We would like to invite all enthusiasts and researchers to the next Kozminski University Finance Research Seminar Series event! When? September 28th 2022 at 12:15 PM Where? MS Teams Access (remote access). Details will be sent to the e-mail address provided once the registration is completed. The registration form is available below. Abstract: Page, McClelland and Auret (2021) identified short-term style momentum as an accurate predictor of short to medium term future style performance on the JSE. The study found that style momentum is exploitable within a factor rotation framework where several long-only strategies produced significant risk-adjusted Fama-French and Carhart alphas. The study specifically mentioned further avenues of future research, namely the application of ‘more’ advanced techniques for forecasting future style performance. The proposed study is therefore an extension of Page et al (2021) where historical style momentum and residual volatility is applied as features to forecast future style performance within a machine learning framework. The results indicate that machine learning algorithms, specifically gradient boosters, which are adept to mapping non-linear relationships between features and labels, are superior to style momentum when constructing style rotation strategies on the JSE.  

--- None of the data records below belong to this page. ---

(** The expected binding, checked before anything is read. *)
Definition check_expected_binding (t : pipeline_tables) (order_plan_id : string) (expected : json)
    (s : PlanSettings) (now : Z) : M payload :=
  match expected with
  | JObj [] => invalid_binding
  | JObj fields =>
      let! r := of_res (validate_order_plan_binding py_repr json_loads canonical_json sha256 t (JObj fields)
                          (f_of_Z (live_sim_order_plan_stale_sec s)) None None now) in
      if negb (vr_passed r)
      then raise (ValueError (String.concat "," ("ORDER_PLAN_BINDING_INVALID" :: vr_reason_codes r)))
      else if negb (py_eq (getv "order_plan_id" (vr_binding r)) (JStr order_plan_id)) then invalid_binding
      else ret fields
  | _ => raise (OtherError "TypeError")
  end.

Definition is_live_intent (x : LiveSimIntent) : bool :=
  bool_decide (li_status x = IS.CREATED) || bool_decide (li_status x = IS.COMMAND_QUEUED).

(** [LiveSimIntent.from_dict(existing)]. *)
Definition read_back (x : LiveSimIntent) : M LiveSimIntent :=
  of_res (let* d := LiveSimIntent_to_dict x in LiveSimIntent_from_dict (JObj d)).
(* ===== verification/BoundBuys.v ===== *)
(** * What a buy that is bound to a plan is ([OrderPlanRoute])

    A plan is eligible exactly under the listed conditions; an order of an intent
    that names a plan is queued only if the binding of the plan still stands, the
    plan is eligible at that moment, and the intent says exactly what the plan is
    sized to. *)
From S2P Require Import Prelude PyFloat FloatRound BrokerUtils WireTime TickSize GatewayModels Candidate.
From S2P Require Import CandidateStore Admission OrderBoundary CommandStore.
From S2P Require Import LiveSimModels LiveSimStore LiveSimEvents SafetyGate LiveSimExit.
From S2P Require Import LiveSimLedger LiveSimHistory LiveSimRuns BrokerSnapshot LiveSimReconcile LiveSimBuy.
From S2P Require Import BuyRuns PipelineLineage OrderPlanBinding BoundPlans OrderPlanRoute.
From Stdlib Require Import SpecFloat.
Local Open Scope Z_scope.

Lemma order_type_fit t b :
  ((String.eqb t "MARKET" && negb b) || negb (mem t ["LIMIT"; "MARKET"])) = false <->
  t = "LIMIT" \/ t = "MARKET" /\ b = true.
Proof.
  cbn [mem existsb]. destruct (String.eqb_spec t "LIMIT") as [->|H1]; [by split; [left|]|].
  destruct (String.eqb_spec t "MARKET") as [->|H2]; destruct b; cbn; naive_solver.
Qed.

Lemma not_latest {A} (o : option A) (p : A -> bool) :
  match o with None => true | Some l => p l end = false <-> exists l, o = Some l /\ p l = false.
Proof. destruct o; naive_solver. Qed.

Lemma other_intent (o : option LiveSimIntent) ignore :
  match o with None => false | Some x => negb (bool_decide (Some (li_live_sim_intent_id x) = ignore)) end = false
  <-> forall x, o = Some x -> Some (li_live_sim_intent_id x) = ignore.
Proof.
  destruct o as [x|]; [|naive_solver]. rewrite negb_false_iff, bool_decide_eq_true. naive_solver.
Qed.

Lemma counted_unless (b : bool) (r : res Z) n :
  (if b then Ok 0 else r) = Ok n -> n <= 0 <-> b = true \/ exists m, r = Ok m /\ m <= 0.
Proof.
  destruct b; [intros <-%res_ok_inj; naive_solver|]. intros ->. split; [intros; right; by exists n|].
  intros [|(m & [= <-] & ?)]; done.
Qed.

Special guest and speaker: Ph.D. Daniel Page

Daniel Page

Daniel Page is a senior lecturer in finance at the School of Economics and Finance, University of the Witwatersrand.

Daniel’s research focuses on systematic factor anomalies, asset pricing as well as machine learning and data science applications to finance and investment. Daniel is also the head of quantitative strategies as 27four Investment Managers where he is responsible for the management of all passive and smart beta mandates, manager research as well as systematic factor research across global and local equity and fixed income markets.